Ironically, one of the most recent threats to global trade, the dispute between the United States and China, has already prompted some companies to reconsider their strategies. Some companies have shifted part of their production to countries like Vietnam and Malaysia. For other companies though, leaving China is not a viable option. Many U.S. multinationals produce their products in China and then sell their products in China. China’s emergence as the factory floor for the world began in the late 1970s following a series of economic reforms designed to create a more attractive investment climate. Companies like Johnson & Johnson, looking for a location where it could easily increase production while at the same time, keep costs down, moved its production to China. By the late 1990s, major auto companies including Volkswagen, Chrysler, and Ford had all built a manufacturing presence in China. As foreign companies flocked to China to capitalize on its highly productive labor force, wages in China began to rise and environmental regulations increased. Even so, China maintained its popularity as a desirable manufacturing destination, eventually surpassing the United States as the world’s biggest manufacturer.

Today, China is an important market for companies as well as an important location for manufacturing.
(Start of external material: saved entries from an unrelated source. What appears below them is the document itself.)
(* ===== verification/S3Http.v ===== *)
(** * S3Http: requests, replies and errors of the S3 gateway

    What a handler of [src/internal/gateway/s3_handlers.go] reads of a request and what
    it writes: the request's headers, query, body and authenticated principal; the
    reply's status, headers and body, an XML document kept as the value the handler
    encodes; the S3 errors of [src/internal/s3api/s3err/errors.go]. The parts of Go's
    library that take XML, MIME types and dates apart are the class [GoNet]. *)

From S2P Require Import Prelude GoLib GoText StorageTypes Model Requests Encoding Policy Segments.
From Stdlib Require Import Ascii.
Open Scope string_scope.
Open Scope Z_scope.

(** ** Requests *)

(** Headers by their name in lower case; [Get] is the first value. *)
Record Request := mkRequest {
  rq_Bucket : string;
  rq_Key : string;
  rq_Subresources : gmap string string;
  rq_Query : gmap string string;
  rq_Header : gmap string (list string);
  rq_ContentLength : Z;
  rq_Body : string;
  rq_Principal : option Principal;
  rq_Decision : option PolicyDecision;
  rq_RequestID : string
}.
#[export] Instance eta_Request : RecordEta Request := fun r =>
  mkRequest (rq_Bucket r) (rq_Key r) (rq_Subresources r) (rq_Query r) (rq_Header r) (rq_ContentLength r) (rq_Body r)
    (rq_Principal r) (rq_Decision r) (rq_RequestID r).

Definition Header (r : Request) (name : string) : string :=
  match rq_Header r !! name with Some (v :: _) => v | _ => "" end.
Definition subresource (r : Request) (name : string) : string := default "" (rq_Subresources r !! name).
Definition query (r : Request) (name : string) : string := default "" (rq_Query r !! name).

(** ** Errors *)

Record S3Error := mkS3Error {
  e_Code : string;
  e_Message : string;
  e_HTTPStatus : Z
}.

Definition InvalidRequest (message : string) : S3Error := mkS3Error "InvalidRequest" message 400.
Definition InvalidArgument (message : string) : S3Error := mkS3Error "InvalidArgument" message 400.
Definition InvalidRange (message : string) : S3Error := mkS3Error "InvalidRange" message 416.
Definition InvalidPart (message : string) : S3Error := mkS3Error "InvalidPart" message 400.
Definition NoSuchBucket (message : string) : S3Error := mkS3Error "NoSuchBucket" message 404.
Definition BucketAlreadyOwnedByYou (message : string) : S3Error := mkS3Error "BucketAlreadyOwnedByYou" message 409.
Definition BucketNotEmpty (message : string) : S3Error := mkS3Error "BucketNotEmpty" message 409.
Definition NoSuchKey (message : string) : S3Error := mkS3Error "NoSuchKey" message 404.
Definition NoSuchUpload (message : string) : S3Error := mkS3Error "NoSuchUpload" message 404.
Definition NoSuchCORSConfiguration (message : string) : S3Error := mkS3Error "NoSuchCORSConfiguration" message 404.
Definition NoSuchLifecycleConfiguration (message : string) : S3Error := mkS3Error "NoSuchLifecycleConfiguration" message 404.
Definition NoSuchBucketPolicy (message : string) : S3Error := mkS3Error "NoSuchBucketPolicy" message 404.
Definition ServerSideEncryptionConfigurationNotFound (message : string) : S3Error := mkS3Error "ServerSideEncryptionConfigurationNotFoundError" message 404.
Definition ObjectLockConfigurationNotFound (message : string) : S3Error := mkS3Error "ObjectLockConfigurationNotFoundError" message 404.
Definition AccessDenied (message : string) : S3Error := mkS3Error "AccessDenied" message 403.
Definition SignatureDoesNotMatch (message : string) : S3Error := mkS3Error "SignatureDoesNotMatch" message 403.
Definition RequestTimeTooSkewed (message : string) : S3Error := mkS3Error "RequestTimeTooSkewed" message 403.
Definition ServiceUnavailable (message : string) : S3Error := mkS3Error "ServiceUnavailable" message 503.
Definition SlowDown (message : string) : S3Error := mkS3Error "SlowDown" message 503.
Definition PreconditionFailed (message : string) : S3Error := mkS3Error "PreconditionFailed" message 412.
Definition NotImplemented (message : string) : S3Error := mkS3Error "NotImplemented" message 501.
Definition MethodNotAllowed (message : string) : S3Error := mkS3Error "MethodNotAllowed" message 405.

(** ** Documents *)

Record ownerEntry := mkownerEntry {
  owe_ID : string;
  owe_DisplayName : string
}.
Record bucketEntry := mkbucketEntry {
  bke_Name : string;
  bke_CreationDate : string
}.
Record listBucketsResult := mklistBucketsResult {
  lbs_Owner : ownerEntry;
  lbs_Buckets : list bucketEntry
}.
Record corsRuleXML := mkcorsRuleXML {
  crx_AllowedOrigins : list string;
  crx_AllowedMethods : list string;
  crx_AllowedHeaders : list string;
  crx_ExposeHeaders : list string;
  crx_MaxAgeSeconds : Z
}.
Record lifecycleExpirationXML := mklifecycleExpirationXML {
  lex_Days : Z;
  lex_Date : string;
  lex_ExpiredObjectDeleteMarker : bool
}.
Record lifecycleRuleXML := mklifecycleRuleXML {
  lrx_ID : string;
  lrx_Status : string;
  lrx_Filter : option string;
  lrx_Prefix : string;
  lrx_Expiration : option lifecycleExpirationXML;
  lrx_NoncurrentDays : option Z;
  lrx_DaysAfterInitiation : option Z
}.
Record applyEncryptionXML := mkapplyEncryptionXML {
  aex_SSEAlgorithm : string;
  aex_KMSMasterKeyID : string
}.
Record objectLockDefaultRetentionXML := mkobjectLockDefaultRetentionXML {
  olx_Mode : string;
  olx_Days : Z;
  olx_Years : Z
}.
Record bucketObjectLockXML := mkbucketObjectLockXML {
  box_ObjectLockEnabled : string;
  box_DefaultRetention : option objectLockDefaultRetentionXML
}.
Record objectVersionEntry := mkobjectVersionEntry {
  xve_Key : string;
  xve_VersionID : string;
  xve_IsLatest : bool;
  xve_LastModified : string;
  xve_ETag : string;
  xve_Size : Z;
  xve_StorageClass : string
}.
Record deleteMarkerEntry := mkdeleteMarkerEntry {
  dme_Key : string;
  dme_VersionID : string;
  dme_IsLatest : bool;
  dme_LastModified : string
}.
Record listVersionsResult := mklistVersionsResult {
  lvs_Name : string;
  lvs_Prefix : string;
  lvs_KeyMarker : string;
  lvs_VersionIDMarker : string;
  lvs_NextKeyMarker : string;
  lvs_NextVersionIDMarker : string;
  lvs_Delimiter : string;
  lvs_MaxKeys : Z;
  lvs_IsTruncated : bool;
  lvs_Versions : list objectVersionEntry;
  lvs_DeleteMarkers : list deleteMarkerEntry;
  lvs_CommonPrefixes : list string
}.
Record objectEntry := mkobjectEntry {
  obe_Key : string;
  obe_LastModified : string;
  obe_ETag : string;
  obe_Size : Z;
  obe_StorageClass : string
}.
Record listBucketResult := mklistBucketResult {
  lbr_Name : string;
  lbr_Prefix : string;
  lbr_Delimiter : string;
  lbr_KeyCount : Z;
  lbr_MaxKeys : Z;
  lbr_IsTruncated : bool;
  lbr_NextContinuationToken : string;
  lbr_Contents : list objectEntry;
  lbr_CommonPrefixes : list string
}.
Record listBucketV1Result := mklistBucketV1Result {
  lb1_Name : string;
  lb1_Prefix : string;
  lb1_Marker : string;
  lb1_NextMarker : string;
  lb1_Delimiter : string;
  lb1_MaxKeys : Z;
  lb1_IsTruncated : bool;
  lb1_Contents : list objectEntry;
  lb1_CommonPrefixes : list string
}.
Record objectTagEntry := mkobjectTagEntry {
  ote_Key : string;
  ote_Value : string
}.
Record objectRetentionResult := mkobjectRetentionResult {
  orx_Mode : string;
  orx_RetainUntilDate : string
}.
Record multipartUploadEntry := mkmultipartUploadEntry {
  mue_Key : string;
  mue_UploadID : string;
  mue_StorageClass : string;
  mue_Initiated : string
}.
Record listMultipartUploadsXML := mklistMultipartUploadsXML {
  lmx_Bucket : string;
  lmx_Prefix : string;
  lmx_KeyMarker : string;
  lmx_UploadIDMarker : string;
  lmx_NextKeyMarker : string;
  lmx_NextUploadIDMarker : string;
  lmx_Delimiter : string;
  lmx_MaxUploads : Z;
  lmx_IsTruncated : bool;
  lmx_Uploads : list multipartUploadEntry;
  lmx_CommonPrefixes : list string
}.
Record initiateMultipartUploadResult := mkinitiateMultipartUploadResult {
  imr_Bucket : string;
  imr_Key : string;
  imr_UploadID : string
}.
Record partEntry := mkpartEntry {
  pte_PartNumber : Z;
  pte_LastModified : string;
  pte_ETag : string;
  pte_Size : Z
}.
Record listPartsResult := mklistPartsResult {
  lpr_Bucket : string;
  lpr_Key : string;
  lpr_UploadID : string;
  lpr_Part : list partEntry
}.
Record completeMultipartUploadResult := mkcompleteMultipartUploadResult {
  cmx_Location : string;
  cmx_Bucket : string;
  cmx_Key : string;
  cmx_ETag : string
}.
Record deleteObjectIdentifier := mkdeleteObjectIdentifier {
  doi_Key : string;
  doi_VersionID : string
}.
Record deleteObjectsRequest := mkdeleteObjectsRequest {
  dox_Objects : list deleteObjectIdentifier;
  dox_Quiet : bool
}.
Record deletedObjectEntry := mkdeletedObjectEntry {
  doe_Key : string;
  doe_VersionID : string;
  doe_DeleteMarker : bool;
  doe_DeleteMarkerVersionID : string
}.
Record deleteErrorEntry := mkdeleteErrorEntry {
  dee_Key : string;
  dee_VersionID : string;
  dee_Code : string;
  dee_Message : string
}.
Record deleteObjectsResult := mkdeleteObjectsResult {
  dos_Deleted : list deletedObjectEntry;
  dos_Errors : list deleteErrorEntry
}.
Record completePart := mkcompletePart {
  cpt_PartNumber : Z;
  cpt_ETag : string
}.

(** What a handler writes as the reply's body. [CopyResult] is [copyObjectResult] and
    [uploadPartCopyResult]; an access-control list names its owner only. *)
Inductive Document :=
| BucketsResult (r : listBucketsResult)
| LocationConstraint (value : string)
| VersioningConfiguration (status : string)
| CORSConfiguration (rules : list corsRuleXML)
| LifecycleConfiguration (rules : list lifecycleRuleXML)
| EncryptionConfiguration (rules : list applyEncryptionXML)
| ObjectLockConfiguration (r : bucketObjectLockXML)
| AccessControlPolicy (owner : ownerEntry)
| VersionsResult (r : listVersionsResult)
| BucketV2Result (r : listBucketResult)
| BucketV1Result (r : listBucketV1Result)
| TaggingResult (tags : list objectTagEntry)
| RetentionResult (r : objectRetentionResult)
| LegalHoldResult (status : string)
| UploadsResult (r : listMultipartUploadsXML)
| InitiateResult (r : initiateMultipartUploadResult)
| PartsResult (r : listPartsResult)
| CopyResult (lastModified etag : string)
| CompleteResult (r : completeMultipartUploadResult)
| DeleteResultDoc (r : deleteObjectsResult).

Inductive Body := NoBody | Bytes (s : string) | Xml (d : Document) | Json (p : PolicyDocument).

(** ** Replies *)

(** Response headers; setting one to the empty text removes it. *)
Definition Headers : Type := gmap string string.
Definition set_header (name value : string) (h : Headers) : Headers :=
  if value =s "" then delete name h else <[name := value]> h.

Record Reply := mkReply {
  rp_Status : Z;
  rp_Headers : Headers;
  rp_Body : Body
}.

(** A handler that stopped with [writeS3Error], after it had set some headers. *)
Record Refusal := mkRefusal {
  rf_Headers : Headers;
  rf_Error : S3Error
}.
Definition refusal (e : S3Error) : Refusal := mkRefusal ∅ e.

(** ** The library around HTTP *)

Class GoNet := {
  ParseMediaType : string -> option string;
  ParseRFC3339 : string -> option Time;
  ParseDate : string -> option Time;
  HttpTime : Time -> string;
  xml_versioning : string -> option string;
  xml_objectLock : string -> option bucketObjectLockXML;
  xml_cors : string -> option (list corsRuleXML);
  xml_lifecycle : string -> option (list lifecycleRuleXML);
  xml_encryption : string -> option (list applyEncryptionXML);
  xml_delete : string -> option deleteObjectsRequest;
  xml_complete : string -> option (list completePart);
  xml_tagging : string -> option (list objectTagEntry);
  xml_retention : string -> option objectRetentionResult;
  xml_legalHold : string -> option string;
  json_policy : string -> option Policy.json;
  decode_error : string
}.

(** [t.UTC().Format(time.RFC3339)]. *)
Definition RFC3339 (t : Time) : string := RFC3339Nano (t / 1000000000 * 1000000000).

(** *** Queries *)

(** [url.QueryUnescape] and [url.PathUnescape]: percent escapes, and for a query the
    plus sign as a blank. *)
Fixpoint unescape (plus : bool) (s : list ascii) : option (list ascii) :=
  match s with
  | [] => Some []
  | c :: rest =>
      if byte_is 37 c then
        match rest with
        | a :: b :: rest' =>
            x ← hex_value a; y ← hex_value b; l ← unescape plus rest';
            Some (ascii_of_N (16 * x + y) :: l)
        | _ => None
        end
      else l ← unescape plus rest; Some ((if plus && byte_is 43 c then " "%char else c) :: l)
  end.
Definition QueryUnescape (s : string) : option string :=
  String.string_of_list_ascii <$> unescape true (String.list_ascii_of_string s).
Definition PathUnescape (s : string) : option string :=
  String.string_of_list_ascii <$> unescape false (String.list_ascii_of_string s).

(** [url.ParseQuery], when it reports no error: the values of each key in order. *)
Fixpoint parse_pairs (pairs : list string) (out : gmap string (list string)) : option (gmap string (list string)) :=
  match pairs with
  | [] => Some out
  | item :: rest =>
      if contains_byte ";" item then None
      else if item =s "" then parse_pairs rest out
      else
        let '(k, v, _) := Cut "=" item in
        key ← QueryUnescape k; value ← QueryUnescape v;
        parse_pairs rest (<[key := (default [] (out !! key) ++ [value])%list]> out)
  end.
Definition ParseQuery (s : string) : option (gmap string (list string)) := parse_pairs (Split "&" s) ∅.

Example parse_query_ex :
  ParseQuery "a=1&b=x%20y+z&a=2" = Some (<["a" := ["1"; "2"]]> (<["b" := ["x y z"]]> ∅)) /\ ParseQuery "a=%zz" = None.
Proof. split; [vm_compute; f_equal; apply map_eq; intros; done | by vm_compute]. Qed.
Rising wage rates have contributed to the country’s growing middle class and the emergence of China as the world’s second biggest economy. More than 80 percent of the products produced in China by American companies are sold in China, making it an especially important market for many U.S. firms. Now though, those markets are being threatened by COVID-19. It is unclear just how long disruptions related to COVID-19 will last, but companies hope that things get back to usual very soon, and that the one billion consumers in China will start spending again .

Discussion questions prepared by David Switzer.

Discussion Questions:

1. The concept of comparative advantage states that people (or countries) should rely on other people (or countries) to do things that those other people can do at a lower opportunity cost. How can this can lead to over-reliance on one country that has a particularly low opportunity cost of producing a specific good. What are the costs and benefits of being less reliant on trade in this increasingly more globalized world?  

2. Considering that 80% of products produced by American companies in China are actually sold in China, is this really over-reliance on Chinese production? What is the alternative? What are some of the costs of that alternative? 

3. What role might economies of scale play in the increasing reliance on China? If firms were to source from five different countries instead of one, in what ways might this increase average costs?